If Marriott successfully completes the purchase of Saga, which has $1.3 billion in annual sales, the Bethesda corporation will become the Washington-area's largest company.

Martin Marietta Corp., a leading aerospace company, presently leads the area in sales.

A spokesman for Marriott said last night that the offer was unsolicited and that the company requested a response from Saga's board of directors by 5 p.m. Monday.

Marriott offered $34 a share for all of Saga's approximately 12.5 million shares of common stock outstanding. That is $4.50 a share more than Saga's $29.50-a-share closing price yesterday on the New York Stock Exchange, where 128,700 shares were traded.

Marriott, with 1985 revenue of $4.2 billion that was up 20 percent from the previous year, operates Marriott hotels and food services, including Roy Rogers and Big Boy restaurants.

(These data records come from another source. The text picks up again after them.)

(** * vtkLSDynaPartCollection: the part collection of the LS-Dyna reader

    A shallow embedding of IO/vtkLSDynaPartCollection.cxx.

    - [vtkIdType] is a signed integer type declared outside this file; ids
      and counts are integers of [Z], and the arithmetic of the source is
      the arithmetic of [Z] (signed overflow is undefined in C++ and is not
      given a meaning here).
    - A raw array ([Parts], a vector of blocks) is a list; a read at an
      index outside the allocation is the result [OutOfBounds].
    - The part objects ([vtkLSDynaPart]) and the file family
      ([LSDynaFamily]) are collaborators declared elsewhere: a part is the
      record of the attributes this file reads, and every call this file
      makes on a part is recorded as a [PartEvent], in program order. *)

From Stdlib Require Import ZArith List Bool Lia Sorted Permutation.
Import ListNotations.
Open Scope Z_scope.

(** ** Reads that may leave the allocation *)

Inductive result (A : Type) : Type :=
| Ok (a : A)
| OutOfBounds.
Arguments Ok {A} a.
Arguments OutOfBounds {A}.

Definition bind {A B : Type} (r : result A) (k : A -> result B) : result B :=
  match r with
  | Ok a => k a
  | OutOfBounds => OutOfBounds
  end.

Notation "x <- r ;; k" := (bind r (fun x => k))
  (at level 61, r at next level, right associativity).

(** [a[i]] on an array of [length a] elements. *)
Definition array_get {A : Type} (a : list A) (i : Z) : result A :=
  if i <? 0 then OutOfBounds
  else match nth_error a (Z.to_nat i) with
       | Some x => Ok x
       | None => OutOfBounds
       end.

(** [v.back()] of a vector, [None] on the empty vector (the source tests
    [size() != 0] first). *)
Fixpoint back {A : Type} (l : list A) : option A :=
  match l with
  | [] => None
  | [x] => Some x
  | _ :: r => back r
  end.

(** Overwriting the last element in place, through the pointer
    [&v.back()]. *)
Definition set_back {A : Type} (l : list A) (x : A) : list A :=
  removelast l ++ [x].

(** ** Data model *)

(** Modelled from the spec: the enumeration LSDynaMetaData::LSDYNA_TYPES is
    declared in LSDynaMetaData.h; the glossary lists the cell types (beam,
    shell, solid, particle, road-surface) and this file names PARTICLE,
    BEAM, SHELL, THICK_SHELL, SOLID and ROAD_SURFACE; NUM_CELL_TYPES is the
    number of constructors.  An array of NUM_CELL_TYPES entries is a
    function on this type. *)
Inductive LSDYNA_TYPES : Type :=
| PARTICLE | BEAM | SHELL | THICK_SHELL | SOLID | RIGID_BODY | ROAD_SURFACE.

Definition LSDYNA_TYPES_eqb (a b : LSDYNA_TYPES) : bool :=
  match a, b with
  | PARTICLE, PARTICLE | BEAM, BEAM | SHELL, SHELL
  | THICK_SHELL, THICK_SHELL | SOLID, SOLID
  | RIGID_BODY, RIGID_BODY | ROAD_SURFACE, ROAD_SURFACE => true
  | _, _ => false
  end.

Definition vtkIdType : Type := Z.

(** The attributes of a part that this file reads. *)
Record vtkLSDynaPart : Type := mkPart {
  GetPartId : vtkIdType;
  PartType : LSDYNA_TYPES;
  GetMinGlobalPointId : vtkIdType;
  GetMaxGlobalPointId : vtkIdType
}.

Definition part_eqb (p q : vtkLSDynaPart) : bool :=
  (GetPartId p =? GetPartId q) && LSDYNA_TYPES_eqb (PartType p) (PartType q)
  && (GetMinGlobalPointId p =? GetMinGlobalPointId q)
  && (GetMaxGlobalPointId p =? GetMaxGlobalPointId q).

(** The calls this file makes on a part.  A buffer pointer is the offset,
    in elements, from the start of the buffer the caller passed. *)
Inductive PartCall : Type :=
| AddCell (cellType : Z) (npts : vtkIdType) (conn : list vtkIdType)
| ReadCellProperties (loc : Z) (size : vtkIdType) (numProps : Z)
| EnableCellUserIds
| SetNextCellUserIds (id : vtkIdType)
| EnableDeadCells
| SetCellsDeadState (dead : Z) (size : vtkIdType)
| ReadPointBasedProperty (chunk : nat) (numTuples : vtkIdType)
                         (numComps : vtkIdType) (offset : vtkIdType).

Definition PartEvent : Type := (vtkLSDynaPart * PartCall)%type.

(** [if (part) part->call(...)]: nothing happens on a null part. *)
Definition call_on (p : option vtkLSDynaPart) (c : PartCall) : list PartEvent :=
  match p with
  | Some q => [(q, c)]
  | None => []
  end.

(** struct PartInfo: one run-length block. *)
Record PartInfo : Type := mkPartInfo {
  numCells : vtkIdType;
  startId : vtkIdType;
  cellStructureSize : vtkIdType;
  partId : vtkIdType;
  part : option vtkLSDynaPart
}.

(** The constructor [PartInfo(p, pId, start, npts)]. *)
Definition PartInfo_new (p : option vtkLSDynaPart) (pId start npts : vtkIdType)
  : PartInfo :=
  {| numCells := 1; startId := start; cellStructureSize := npts;
     partId := pId; part := p |}.

(** [++info->numCells; info->cellStructureSize += npts]. *)
Definition PartInfo_append (info : PartInfo) (npts : vtkIdType) : PartInfo :=
  {| numCells := numCells info + 1; startId := startId info;
     cellStructureSize := cellStructureSize info + npts;
     partId := partId info; part := part info |}.

(** struct PartInsertion: [pIt] is the position of the iterator in the
    vector of blocks of its type, [None] for the singular iterator of the
    default constructor. *)
Record PartInsertion : Type := mkPartInsertion {
  pIt : option nat;
  numCellsInserted : vtkIdType
}.

Definition PartInsertion_default : PartInsertion :=
  {| pIt := None; numCellsInserted := 0 |}.

(** [PartInsertion(&Info[i])]: the iterator is [begin()]. *)
Definition PartInsertion_begin : PartInsertion :=
  {| pIt := Some 0%nat; numCellsInserted := 0 |}.

(** class LSDynaPartStorage.  [CellIterator] with [CellIteratorEnd] is the
    range between the two const_iterators: the blocks still to be
    returned by [GetNextCellPart]. *)
Record LSDynaPartStorage : Type := mkStorage {
  NumParts : vtkIdType;
  Parts : list (option vtkLSDynaPart);
  Info : LSDYNA_TYPES -> list PartInfo;
  CellInsertionIterators : LSDYNA_TYPES -> PartInsertion;
  CellIterator : list PartInfo
}.

Definition update {A : Type} (f : LSDYNA_TYPES -> A) (t : LSDYNA_TYPES) (v : A)
  : LSDYNA_TYPES -> A :=
  fun t' => if LSDYNA_TYPES_eqb t t' then v else f t'.

Definition set_Info (st : LSDynaPartStorage) (t : LSDYNA_TYPES)
  (blocks : list PartInfo) : LSDynaPartStorage :=
  {| NumParts := NumParts st; Parts := Parts st;
     Info := update (Info st) t blocks;
     CellInsertionIterators := CellInsertionIterators st;
     CellIterator := CellIterator st |}.

Definition set_CellInsertionIterator (st : LSDynaPartStorage) (t : LSDYNA_TYPES)
  (c : PartInsertion) : LSDynaPartStorage :=
  {| NumParts := NumParts st; Parts := Parts st; Info := Info st;
     CellInsertionIterators := update (CellInsertionIterators st) t c;
     CellIterator := CellIterator st |}.

Definition set_CellIterator (st : LSDynaPartStorage) (range : list PartInfo)
  : LSDynaPartStorage :=
  {| NumParts := NumParts st; Parts := Parts st; Info := Info st;
     CellInsertionIterators := CellInsertionIterators st;
     CellIterator := range |}.

Definition set_Parts (st : LSDynaPartStorage) (ps : list (option vtkLSDynaPart))
  : LSDynaPartStorage :=
  {| NumParts := NumParts st; Parts := ps; Info := Info st;
     CellInsertionIterators := CellInsertionIterators st;
     CellIterator := CellIterator st |}.

(** ** LSDynaPartStorage *)

(** The constructor: [numMaterials] null slots, no block, default cursors. *)
Definition LSDynaPartStorage_new (numMaterials : vtkIdType) : LSDynaPartStorage :=
  {| NumParts := numMaterials;
     Parts := repeat None (Z.to_nat numMaterials);
     Info := fun _ => [];
     CellInsertionIterators := fun _ => PartInsertion_default;
     CellIterator := [] |}.

(** [Parts[index] = p], a write that must stay inside the array. *)
Fixpoint array_set {A : Type} (a : list A) (i : nat) (x : A) : result (list A) :=
  match a, i with
  | [], _ => OutOfBounds
  | _ :: r, O => Ok (x :: r)
  | y :: r, S j => r' <- array_set r j x ;; Ok (y :: r')
  end.

(** [ConstructPart]: [p] is the new part after [InitPart]. *)
Definition ConstructPart (st : LSDynaPartStorage) (index : vtkIdType)
  (p : vtkLSDynaPart) : result LSDynaPartStorage :=
  if index <? 0 then OutOfBounds
  else ps <- array_set (Parts st) (Z.to_nat index) (Some p) ;;
       Ok (set_Parts st ps).

Definition RegisterCell (st : LSDynaPartStorage) (partType : LSDYNA_TYPES)
  (matId npts : vtkIdType) : result LSDynaPartStorage :=
  match back (Info st partType) with
  | Some info =>
      if partId info =? matId then
        (* append to this item *)
        Ok (set_Info st partType
              (set_back (Info st partType) (PartInfo_append info npts)))
      else
        (* add a new item *)
        p <- array_get (Parts st) matId ;;
        Ok (set_Info st partType
              (Info st partType
               ++ [PartInfo_new p matId (startId info + numCells info) npts]))
  | None =>
      p <- array_get (Parts st) matId ;;
      Ok (set_Info st partType
            (Info st partType ++ [PartInfo_new p matId 0 npts]))
  end.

Saga Corp. sales of $1.34 billion last year were up 12 percent from 1984. Saga owns and operates restaurants and food service businesses, including Stuart Anderson's Black Angus Cattle Co., The Velvet Turtle, Hotel Foodservices and Spectrum Foods. It also owns and franchises the Grandy's, Straw Hat Pizza and Spoons Restaurant chains.

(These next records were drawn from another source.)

(** X15. When the composite keys of the cells of the input rows are
    unique, after a recomputation the [matches] prop of an evaluable
    cell of a row that is left without sub-rows is true exactly when
    the filter value is not empty and the predicate accepts the cell. *)
Theorem highlight_is_verdict config columnOptions rows p x cell :
  (∀ x1 x2 c1 c2,
     x1 ∈ allRows rows → x2 ∈ allRows rows →
     c1 ∈ Object_values (cellForId x1) → c2 ∈ Object_values (cellForId x2) →
     rowColId c1 = rowColId c2 → c1 = c2) →
  x ∈ allRows rows →
  remainingSubRows toString (filterValue p) columnOptions (fn toLowerCase config)
                   (includeHiddenColumns config) x = [] →
  cell ∈ Object_values (cellForId x) →
  evaluable columnOptions (includeHiddenColumns config) x cell = true →
  matches (deriveRows toString toLowerCase config columnOptions rows p).2 cell
  = negb (String.eqb (filterValue p) "")
    && predicateAccepts toString (filterValue p) columnOptions (fn toLowerCase config) cell.
Proof.
  intros Huniq Hx Hrem Hin Hev.
  pose proof (getFilteredRows_records toString (filterValue p) columnOptions
                (fn toLowerCase config) (includeHiddenColumns config) rows ∅ x cell
                Hx Hrem Hin Hev) as [b Hb].
  pose proof (getFilteredRows_source toString (filterValue p) columnOptions
                (fn toLowerCase config) (includeHiddenColumns config) rows ∅
                (rowColId cell) b) as Hsrc.
  unfold matches, deriveRows in *.
  destruct (getFilteredRows _ _ _ _ _ rows ∅) as [out m].
  cbn [snd tableCellMatches filterValue] in *. rewrite Hb. cbn [default].
  destruct (Hsrc Hb) as [Hempty|(x' & cell' & Hx' & _ & Hin' & _ & Hkey & <-)];
    [by rewrite lookup_empty in Hempty|].
  by rewrite (Huniq x' x cell' cell Hx' Hx Hin' Hin Hkey).
Qed.

Lemma rowMatches_with_hidden filterValue columnOptions fn row :
  rowMatches toString filterValue columnOptions fn false row = true →
  rowMatches toString filterValue columnOptions fn true row = true.
Proof.
  rewrite !rowMatches_true_iff. intros (cell & Hin & Hcell).
  exists cell. split; [done|].
  rewrite cellMatches_visible in Hcell. by apply andb_true_iff in Hcell as [? _].
Qed.

(** X16. Including the hidden columns never removes a row: a row of
    the input list that is in the result with [includeHiddenColumns]
    false is in the result with the flag true. *)
Theorem includeHiddenColumns_keeps_more filterValue columnOptions fn rows m m' r :
  r ∈ rows →
  mapped toString filterValue columnOptions fn false r
    ∈ (getFilteredRows toString filterValue columnOptions fn false rows m).1 →
  mapped toString filterValue columnOptions fn true r
    ∈ (getFilteredRows toString filterValue columnOptions fn true rows m').1.
Proof.
  intros Hr Hin. apply kept_matchesWithin in Hin.
  apply matchesWithin_kept; [done|].
  destruct Hin as [Hm|(d & Hd & Hm)].
  - left. by apply rowMatches_with_hidden.
  - right. exists d. split; [done|]. by apply rowMatches_with_hidden.
Qed.

End FilterRecompute.

Section FilterMoreExamples.
Import Filter Samples.
Open Scope string_scope.

Lemma row_retained_iff_witness :
  let bob := personRow "0>0" "Bob" "al" None in
  let zed := personRow "0" "Zed" "z" (Some [bob]) in
  rowMatches (fun value : string => value) "al" noColumnOptions
             (textPrefixFilter asciiToLowerCase) true zed = true
  ∨ ∃ d, d ∈ descendants zed
         ∧ rowMatches (fun value : string => value) "al" noColumnOptions
                      (textPrefixFilter asciiToLowerCase) true d = true.
Proof.
  intros bob zed.
  apply (proj1 (row_retained_iff (fun value : string => value) "al"
                  noColumnOptions (textPrefixFilter asciiToLowerCase) true
                  [zed] ∅ zed (list_elem_of_here _ _))).
  vm_compute. apply list_elem_of_here.
Defined.

Lemma result_rows_from_input_witness :
  let alice := personRow "0>0" "Alice" "x" None in
  let zed := personRow "0" "Zed" "z" (Some [alice; personRow "0>1" "Bob" "y" None]) in
  ∃ r0, r0 ∈ allRows [zed]
        ∧ rowId alice = rowId r0 ∧ cellForId alice = cellForId r0
        ∧ cells alice = cells r0
        ∧ default [] (subRows alice)
          = remainingSubRows (fun value : string => value) "al" noColumnOptions
                             (textPrefixFilter asciiToLowerCase) false r0.
Proof.
  intros alice zed.
  apply (result_rows_from_input (fun value : string => value) "al"
           noColumnOptions (textPrefixFilter asciiToLowerCase) false [zed] ∅ alice).
  vm_compute. apply list_elem_of_further, list_elem_of_here.
Defined.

A part of Saga's business complements Marriott's high-volume food service to airlines and corporations. Saga provides similar services to corporations, colleges and hospitals in the United States and Canada.

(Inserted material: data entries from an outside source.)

(** The sum over all binary vectors factorises unit by unit. *)
Lemma sum_over_binary_vectors n :
  forall x : nat -> R,
  sum_over (binary_vectors n) (fun h => exp (big_sum n (fun j => entry h j * x j)%R))
  = exp (big_sum n (fun j => softplus (x j))).
Proof.
  induction n as [| n IH]; intros x.
  - unfold sum_over. simpl. lra.
  - change (binary_vectors (S n))
      with ((cons 0%R <$> binary_vectors n) ++ (cons 1%R <$> binary_vectors n)).
    rewrite sum_over_app, !sum_over_cons.
    rewrite (big_sum_shift n (fun j => softplus (x j))), exp_plus, exp_softplus.
    rewrite <- (IH (fun j => x (S j))).
    assert (E0 : sum_over (binary_vectors n)
                   (fun h => exp (big_sum (S n) (fun j => entry (0%R :: h) j * x j)%R))
                 = sum_over (binary_vectors n)
                     (fun h => exp (big_sum n (fun j => entry h j * x (S j))%R))).
    { apply sum_over_ext. intros h _. rewrite big_sum_shift. unfold entry. simpl.
      by rewrite Rmult_0_l, Rplus_0_l. }
    assert (E1 : sum_over (binary_vectors n)
                   (fun h => exp (big_sum (S n) (fun j => entry (1%R :: h) j * x j)%R))
                 = (exp (x 0%nat)
                    * sum_over (binary_vectors n)
                        (fun h => exp (big_sum n (fun j => entry h j * x (S j))%R)))%R).
    { rewrite <- sum_over_scal. apply sum_over_ext. intros h _.
      rewrite big_sum_shift, exp_plus. unfold entry. simpl.
      by rewrite Rmult_1_l. }
    rewrite E0, E1. ring.
Qed.

(** The joint energy is affine in the hidden vector. *)
Lemma energy_spec_affine (Wm : list (list R)) (vbv hbv v h : list R) :
  length h = length hbv ->
  energy_spec Wm vbv hbv v h
  = (- big_sum (length v) (fun i => entry v i * entry vbv i)
     - big_sum (length hbv) (fun j => entry h j * preact_at Wm hbv v j))%R.
Proof.
  intros Hl. unfold energy_spec, preact_at. rewrite Hl.
  rewrite big_sum_swap.
  rewrite (big_sum_ext (length hbv)
             (fun j => entry h j
                       * (big_sum (length v) (fun i => mentry Wm j i * entry v i)
                          + entry hbv j))%R
             (fun j => entry h j * entry hbv j
                       + big_sum (length v)
                           (fun i => mentry Wm j i * entry h j * entry v i))%R).
  - rewrite big_sum_plus. lra.
  - intros j _. rewrite Rmult_plus_distr_l, <- big_sum_scal.
    rewrite Rplus_comm. f_equal. apply big_sum_ext. intros i _. lra.
Qed.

Goldman Sachs & Co., Saga's financial adviser, has been retained to assist the board in evaluating the Marriott offer and possible alternatives, according to the company.

Saga said the company's board of directors will consider the Marriott offer at its regularly scheduled meeting on Friday.

Marriott's stock closed yesterday at $168.50 a share, down $4 on volume of 64,700.

J. W. Marriott Jr., president and chairman of the company, announced at Marriott's annual meeting last week that the board of directors had approved a five-for-one split of Marriott's common stock payable June 20 to stock holders of record on May 19.

Marriott's stock has taken a dramatic leap this year. Analysts say the run up is a result of investors' belief that the company will benefit from domestic tourism this year as vacationers stay home rather than travel abroad.

Marriott's 20 percent increase in profits over the previous year also speaks well for the company's management and continued growth, analysts said.

Saga Corp.'s 1985 profits were $22.5 million, down 34 percent from 1984, which the company attributed to high marketing, promotion and expansion expenses.